→ WHAT TO DO
Pick out each line of the records in which the word "PyBytes" appears.

→ RECORDED DATA
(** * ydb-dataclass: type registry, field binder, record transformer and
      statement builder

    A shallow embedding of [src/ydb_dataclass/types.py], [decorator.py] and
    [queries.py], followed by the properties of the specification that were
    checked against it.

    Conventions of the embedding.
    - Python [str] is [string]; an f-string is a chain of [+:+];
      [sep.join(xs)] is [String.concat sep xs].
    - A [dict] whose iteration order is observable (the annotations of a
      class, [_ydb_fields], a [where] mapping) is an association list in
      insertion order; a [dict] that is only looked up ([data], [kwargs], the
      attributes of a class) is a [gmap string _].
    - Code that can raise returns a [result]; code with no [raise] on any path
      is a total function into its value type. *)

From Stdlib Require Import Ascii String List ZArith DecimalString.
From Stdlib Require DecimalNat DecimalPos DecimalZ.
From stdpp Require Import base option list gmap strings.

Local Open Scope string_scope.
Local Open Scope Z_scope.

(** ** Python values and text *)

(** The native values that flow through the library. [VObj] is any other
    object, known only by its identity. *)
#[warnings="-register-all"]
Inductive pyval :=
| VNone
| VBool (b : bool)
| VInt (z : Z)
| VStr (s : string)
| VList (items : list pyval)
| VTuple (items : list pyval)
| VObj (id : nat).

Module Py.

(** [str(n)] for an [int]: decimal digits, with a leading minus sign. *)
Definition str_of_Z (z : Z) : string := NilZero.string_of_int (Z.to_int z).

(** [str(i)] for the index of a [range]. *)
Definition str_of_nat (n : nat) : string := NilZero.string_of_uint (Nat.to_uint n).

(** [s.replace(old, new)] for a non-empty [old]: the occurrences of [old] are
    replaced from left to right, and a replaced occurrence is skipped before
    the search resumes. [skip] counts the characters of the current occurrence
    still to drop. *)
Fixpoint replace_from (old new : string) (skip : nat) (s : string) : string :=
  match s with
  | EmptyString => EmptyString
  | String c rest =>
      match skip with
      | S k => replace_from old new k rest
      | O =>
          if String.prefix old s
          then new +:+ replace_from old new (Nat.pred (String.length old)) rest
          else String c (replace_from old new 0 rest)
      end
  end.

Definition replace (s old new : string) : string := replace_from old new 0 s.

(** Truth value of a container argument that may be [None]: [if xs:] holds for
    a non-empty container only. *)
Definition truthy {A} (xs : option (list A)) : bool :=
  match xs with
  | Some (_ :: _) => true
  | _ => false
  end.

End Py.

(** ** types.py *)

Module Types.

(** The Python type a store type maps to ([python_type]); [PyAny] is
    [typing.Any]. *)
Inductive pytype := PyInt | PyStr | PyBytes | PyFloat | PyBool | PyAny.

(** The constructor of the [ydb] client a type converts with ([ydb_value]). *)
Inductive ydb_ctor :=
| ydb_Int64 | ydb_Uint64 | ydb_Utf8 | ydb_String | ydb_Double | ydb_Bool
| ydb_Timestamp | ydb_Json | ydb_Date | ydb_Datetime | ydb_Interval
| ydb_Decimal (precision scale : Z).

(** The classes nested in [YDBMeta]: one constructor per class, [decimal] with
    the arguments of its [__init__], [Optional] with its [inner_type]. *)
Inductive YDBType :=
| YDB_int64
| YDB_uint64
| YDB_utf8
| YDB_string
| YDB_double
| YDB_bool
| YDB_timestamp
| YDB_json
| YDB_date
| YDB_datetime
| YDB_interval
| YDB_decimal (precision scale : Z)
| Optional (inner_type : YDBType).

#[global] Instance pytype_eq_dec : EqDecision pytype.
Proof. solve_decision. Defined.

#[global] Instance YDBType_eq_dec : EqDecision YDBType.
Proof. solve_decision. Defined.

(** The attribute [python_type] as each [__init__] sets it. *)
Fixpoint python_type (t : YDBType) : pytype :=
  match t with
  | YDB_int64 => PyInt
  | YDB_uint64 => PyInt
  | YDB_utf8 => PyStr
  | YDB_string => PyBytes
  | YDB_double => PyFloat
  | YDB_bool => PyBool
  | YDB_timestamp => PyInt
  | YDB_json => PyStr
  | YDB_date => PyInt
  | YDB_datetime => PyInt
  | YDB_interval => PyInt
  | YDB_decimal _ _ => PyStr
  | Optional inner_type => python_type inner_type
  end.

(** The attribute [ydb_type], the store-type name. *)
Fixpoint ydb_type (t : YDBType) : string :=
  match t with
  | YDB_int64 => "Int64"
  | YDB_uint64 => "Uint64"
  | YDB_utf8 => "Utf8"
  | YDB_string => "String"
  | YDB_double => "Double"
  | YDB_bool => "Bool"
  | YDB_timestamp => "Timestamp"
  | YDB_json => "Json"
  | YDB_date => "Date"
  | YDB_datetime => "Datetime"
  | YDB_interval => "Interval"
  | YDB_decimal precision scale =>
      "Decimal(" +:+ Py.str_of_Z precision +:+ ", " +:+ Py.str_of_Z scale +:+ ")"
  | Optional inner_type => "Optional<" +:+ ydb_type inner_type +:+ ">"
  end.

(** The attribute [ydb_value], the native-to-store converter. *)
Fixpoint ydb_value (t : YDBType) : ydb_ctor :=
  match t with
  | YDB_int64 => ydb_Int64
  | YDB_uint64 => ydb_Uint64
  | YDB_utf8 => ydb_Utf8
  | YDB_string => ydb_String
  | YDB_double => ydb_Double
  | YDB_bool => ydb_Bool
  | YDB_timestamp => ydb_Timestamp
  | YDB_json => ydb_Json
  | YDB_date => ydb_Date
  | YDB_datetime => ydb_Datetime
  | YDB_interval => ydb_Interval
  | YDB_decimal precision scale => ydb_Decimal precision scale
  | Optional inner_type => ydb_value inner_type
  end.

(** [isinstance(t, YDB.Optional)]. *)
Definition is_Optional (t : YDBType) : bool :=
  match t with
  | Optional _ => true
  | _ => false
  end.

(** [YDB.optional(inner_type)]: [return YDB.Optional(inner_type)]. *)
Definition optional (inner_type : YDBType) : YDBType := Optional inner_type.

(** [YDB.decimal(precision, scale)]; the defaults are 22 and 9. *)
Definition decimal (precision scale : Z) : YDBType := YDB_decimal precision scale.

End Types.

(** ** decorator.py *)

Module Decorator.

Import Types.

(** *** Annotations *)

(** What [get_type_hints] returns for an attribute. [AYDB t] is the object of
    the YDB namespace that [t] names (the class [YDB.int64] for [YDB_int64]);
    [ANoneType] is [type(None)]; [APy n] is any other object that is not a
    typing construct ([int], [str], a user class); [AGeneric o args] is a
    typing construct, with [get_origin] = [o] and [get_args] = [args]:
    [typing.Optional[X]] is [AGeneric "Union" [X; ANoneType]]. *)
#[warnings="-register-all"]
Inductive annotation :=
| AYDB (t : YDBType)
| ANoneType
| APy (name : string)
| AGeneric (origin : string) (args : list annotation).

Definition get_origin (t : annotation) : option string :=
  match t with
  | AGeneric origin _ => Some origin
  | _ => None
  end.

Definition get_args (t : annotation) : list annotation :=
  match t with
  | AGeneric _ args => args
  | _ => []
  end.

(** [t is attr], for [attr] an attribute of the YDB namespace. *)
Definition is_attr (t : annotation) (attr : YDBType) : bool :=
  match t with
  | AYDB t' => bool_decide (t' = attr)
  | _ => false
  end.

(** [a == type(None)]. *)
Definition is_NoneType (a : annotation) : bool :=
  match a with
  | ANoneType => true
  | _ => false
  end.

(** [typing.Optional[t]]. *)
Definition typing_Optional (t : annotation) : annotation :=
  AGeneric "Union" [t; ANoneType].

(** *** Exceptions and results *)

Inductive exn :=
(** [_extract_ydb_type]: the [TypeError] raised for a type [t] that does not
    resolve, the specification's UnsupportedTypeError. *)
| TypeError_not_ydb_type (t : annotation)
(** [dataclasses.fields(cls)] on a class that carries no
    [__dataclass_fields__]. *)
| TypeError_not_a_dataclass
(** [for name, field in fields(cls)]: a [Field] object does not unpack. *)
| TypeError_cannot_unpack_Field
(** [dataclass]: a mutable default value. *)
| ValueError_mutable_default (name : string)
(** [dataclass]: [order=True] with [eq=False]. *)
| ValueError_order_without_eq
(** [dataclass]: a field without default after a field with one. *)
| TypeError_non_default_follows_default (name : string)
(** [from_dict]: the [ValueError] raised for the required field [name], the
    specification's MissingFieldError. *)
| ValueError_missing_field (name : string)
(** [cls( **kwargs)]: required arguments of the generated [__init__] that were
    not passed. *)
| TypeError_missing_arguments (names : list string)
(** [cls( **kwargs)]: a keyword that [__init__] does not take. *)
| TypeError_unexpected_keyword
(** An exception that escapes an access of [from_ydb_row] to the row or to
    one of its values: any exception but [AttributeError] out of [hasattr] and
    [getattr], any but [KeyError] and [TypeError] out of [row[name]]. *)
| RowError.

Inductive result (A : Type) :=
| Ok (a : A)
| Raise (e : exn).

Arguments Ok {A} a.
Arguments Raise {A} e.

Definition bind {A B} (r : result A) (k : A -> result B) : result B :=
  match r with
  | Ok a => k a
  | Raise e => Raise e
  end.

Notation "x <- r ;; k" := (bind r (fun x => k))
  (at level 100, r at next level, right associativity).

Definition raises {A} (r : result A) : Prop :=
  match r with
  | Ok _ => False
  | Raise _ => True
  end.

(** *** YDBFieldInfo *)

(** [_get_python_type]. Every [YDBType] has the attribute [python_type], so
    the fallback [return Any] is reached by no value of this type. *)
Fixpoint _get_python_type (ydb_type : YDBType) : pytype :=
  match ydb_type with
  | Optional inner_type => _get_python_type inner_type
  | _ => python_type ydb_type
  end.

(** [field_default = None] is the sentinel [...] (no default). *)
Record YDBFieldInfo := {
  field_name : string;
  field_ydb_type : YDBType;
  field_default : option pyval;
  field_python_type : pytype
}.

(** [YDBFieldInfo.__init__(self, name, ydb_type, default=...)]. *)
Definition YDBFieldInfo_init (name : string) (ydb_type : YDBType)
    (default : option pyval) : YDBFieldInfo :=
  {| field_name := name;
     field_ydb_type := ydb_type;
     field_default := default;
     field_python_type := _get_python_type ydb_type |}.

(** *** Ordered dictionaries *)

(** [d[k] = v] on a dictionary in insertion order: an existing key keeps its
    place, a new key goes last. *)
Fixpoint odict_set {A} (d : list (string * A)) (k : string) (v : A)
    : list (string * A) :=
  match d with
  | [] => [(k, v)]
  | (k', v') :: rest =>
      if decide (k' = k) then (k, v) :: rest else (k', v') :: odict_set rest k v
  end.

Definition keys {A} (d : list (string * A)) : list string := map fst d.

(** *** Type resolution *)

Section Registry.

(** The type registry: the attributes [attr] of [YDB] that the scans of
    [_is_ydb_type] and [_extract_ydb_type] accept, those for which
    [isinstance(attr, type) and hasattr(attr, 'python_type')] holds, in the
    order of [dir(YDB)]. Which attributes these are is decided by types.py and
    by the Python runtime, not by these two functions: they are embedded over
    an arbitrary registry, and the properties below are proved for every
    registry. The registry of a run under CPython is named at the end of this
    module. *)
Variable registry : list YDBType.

==

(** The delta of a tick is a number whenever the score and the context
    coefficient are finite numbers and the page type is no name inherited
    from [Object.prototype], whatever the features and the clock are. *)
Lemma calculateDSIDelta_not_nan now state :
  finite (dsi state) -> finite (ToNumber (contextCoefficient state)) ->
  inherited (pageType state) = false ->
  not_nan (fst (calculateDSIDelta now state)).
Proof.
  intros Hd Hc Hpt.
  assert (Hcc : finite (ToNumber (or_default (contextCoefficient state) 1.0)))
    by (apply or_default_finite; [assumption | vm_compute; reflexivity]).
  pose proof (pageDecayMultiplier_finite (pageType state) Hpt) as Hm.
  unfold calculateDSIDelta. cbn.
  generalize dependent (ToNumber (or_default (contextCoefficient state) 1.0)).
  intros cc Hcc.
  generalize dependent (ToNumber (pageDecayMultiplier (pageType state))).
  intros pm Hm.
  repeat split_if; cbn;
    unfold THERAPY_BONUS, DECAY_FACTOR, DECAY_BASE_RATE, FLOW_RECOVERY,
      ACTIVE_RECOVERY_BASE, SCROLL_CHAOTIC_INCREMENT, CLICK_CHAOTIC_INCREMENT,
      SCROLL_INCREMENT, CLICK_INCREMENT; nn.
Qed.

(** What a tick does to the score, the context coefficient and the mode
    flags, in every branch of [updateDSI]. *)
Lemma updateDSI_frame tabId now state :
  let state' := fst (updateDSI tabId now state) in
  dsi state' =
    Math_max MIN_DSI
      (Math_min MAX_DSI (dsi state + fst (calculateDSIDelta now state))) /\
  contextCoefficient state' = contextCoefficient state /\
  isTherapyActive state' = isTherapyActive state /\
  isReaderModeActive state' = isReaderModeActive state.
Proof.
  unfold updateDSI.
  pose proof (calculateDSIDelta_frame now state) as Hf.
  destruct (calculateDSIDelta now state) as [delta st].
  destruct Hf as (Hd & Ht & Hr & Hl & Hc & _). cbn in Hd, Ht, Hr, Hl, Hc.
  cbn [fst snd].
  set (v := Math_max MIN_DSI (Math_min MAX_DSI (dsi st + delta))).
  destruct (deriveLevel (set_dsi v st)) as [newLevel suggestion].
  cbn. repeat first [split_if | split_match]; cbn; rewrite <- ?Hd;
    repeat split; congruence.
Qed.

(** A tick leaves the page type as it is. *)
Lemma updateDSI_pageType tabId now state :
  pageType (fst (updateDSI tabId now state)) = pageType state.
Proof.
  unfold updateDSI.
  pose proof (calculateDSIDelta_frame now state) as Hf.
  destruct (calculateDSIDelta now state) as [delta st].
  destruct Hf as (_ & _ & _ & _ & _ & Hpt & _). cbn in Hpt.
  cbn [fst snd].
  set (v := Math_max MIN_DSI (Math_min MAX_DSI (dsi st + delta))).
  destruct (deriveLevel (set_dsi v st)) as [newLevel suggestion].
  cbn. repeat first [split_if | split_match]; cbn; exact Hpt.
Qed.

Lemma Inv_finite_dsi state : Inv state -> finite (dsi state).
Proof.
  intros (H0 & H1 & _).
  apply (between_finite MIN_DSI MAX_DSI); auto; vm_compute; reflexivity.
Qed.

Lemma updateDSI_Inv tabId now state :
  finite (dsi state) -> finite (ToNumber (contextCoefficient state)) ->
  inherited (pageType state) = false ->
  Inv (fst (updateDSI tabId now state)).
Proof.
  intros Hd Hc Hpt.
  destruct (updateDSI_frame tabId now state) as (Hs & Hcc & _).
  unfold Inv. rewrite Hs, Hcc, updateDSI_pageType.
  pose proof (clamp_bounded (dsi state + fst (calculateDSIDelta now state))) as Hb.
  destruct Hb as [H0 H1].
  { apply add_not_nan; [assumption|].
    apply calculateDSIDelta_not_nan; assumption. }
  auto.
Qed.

→ COMPLETED EXERCISE
Inductive pytype := PyInt | PyStr | PyBytes | PyFloat | PyBool | PyAny.
  | YDB_string => PyBytes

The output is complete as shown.